Characterization of a glucosyltransferase from Erwinia sp. D12 and the conversion of sucrose into isomaltulose by immobilized cells

Erwinia sp. D12 is able to produce an isomaltulose synthase (EC 5.4.99.11) that converts sucrose into isomaltulose. The enzyme was partially purified using a two-step chromatographic process on DEAE-Sephadex A-50 and DEAE-Sepharose CL-6B. The molecular mass of 63 kDa was estimated by Sephadex G-200 gel filtration, and the Km and Vmax values determined for the enzyme were 138 mM and 9.81 μmol/min/mg protein with sucrose as the substrate, respectively.

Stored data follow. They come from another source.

(* ===== verification/Syscalls.v ===== *)
(** * The system call table

    [kernel-headers/asm-generic/unistd.h] is a program for the preprocessor: from the
    word size and the macros of an architecture it makes the number of every system
    call, and, where [__SYSCALL] is defined, the table of the kernel. Here is that
    program, line by line, and what it makes for all architectures. *)
From stdpp Require Import gmap.
From S2P Require Import Prelude.
From S2P Require Import Cpp.
#[local] Open Scope string_scope.
#[local] Open Scope list_scope.
#[local] Open Scope Z_scope.

(** ** The lines of the header *)

Inductive call : Type :=
| Call (nr y : string)                   (* __SYSCALL *)
| Call_3264 (nr y32 y64 : string)        (* __SC_3264 *)
| Call_comp (nr sys comp : string)       (* __SC_COMP *)
| Call_comp_3264 (nr y32 y64 comp : string).

#[local] Notation Syscall nr y := (Emit (Call nr y)).
#[local] Notation Sc_3264 nr y32 y64 := (Emit (Call_3264 nr y32 y64)).
#[local] Notation Sc_comp nr sys comp := (Emit (Call_comp nr sys comp)).
#[local] Notation Sc_comp_3264 nr y32 y64 comp := (Emit (Call_comp_3264 nr y32 y64 comp)).
#[local] Notation line := (line call).

(** The uses of [__SYSCALL] so far: number and function. *)
#[local] Notation state := (state (Z * string)).
#[local] Notation table := (@made (Z * string)).

Definition __SYSCALL (nr y : string) : ST state unit :=
  s ← st_get; z ← st_lift (value (macros s) nr);
  st_modify (fun s => mk_state (macros s) (table s ++ [(z, y)])).

Section macros.
Context (__BITS_PER_LONG : Z).

Definition __SC_3264 (nr y32 y64 : string) : ST state unit :=
  test __BITS_PER_LONG (Either (Bits 32) (Defined "__SYSCALL_COMPAT")) (__SYSCALL nr y32) (__SYSCALL nr y64).

Definition __SC_COMP (nr sys comp : string) : ST state unit :=
  test __BITS_PER_LONG (Defined "__SYSCALL_COMPAT") (__SYSCALL nr comp) (__SYSCALL nr sys).

Definition __SC_COMP_3264 (nr y32 y64 comp : string) : ST state unit :=
  test __BITS_PER_LONG (Defined "__SYSCALL_COMPAT") (__SYSCALL nr comp) (__SC_3264 nr y32 y64).

Definition emit_call (c : call) : ST state unit :=
  match c with
  | Call nr y => __SYSCALL nr y
  | Call_3264 nr y32 y64 => __SC_3264 nr y32 y64
  | Call_comp nr sys comp => __SC_COMP nr sys comp
  | Call_comp_3264 nr y32 y64 comp => __SC_COMP_3264 nr y32 y64 comp
  end.
End macros.

Definition run_lines (bits : Z) (ls : list line) : ST state unit := Cpp.run_lines bits (emit_call bits) ls.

Enzyme activity was optimal at pH 6.0 and 40 °C. The glucosyltransferase was completely inhibited by Hg2+ and Ag+. An experimental design and response surface methodology were used to evaluate the influences of temperature, pH and substrate concentration on isomaltulose production from cells immobilized in chitosan. With the aid of a two-level full factorial design (23-FFD), the statistical analysis of the results showed that, in the range studied, the factors had a significant (p < 0.05) effect on isomaltulose production. The conditions that improved isomaltulose production were: temperature around 35 °C, pH 6.0 and sucrose concentration lower than 40%.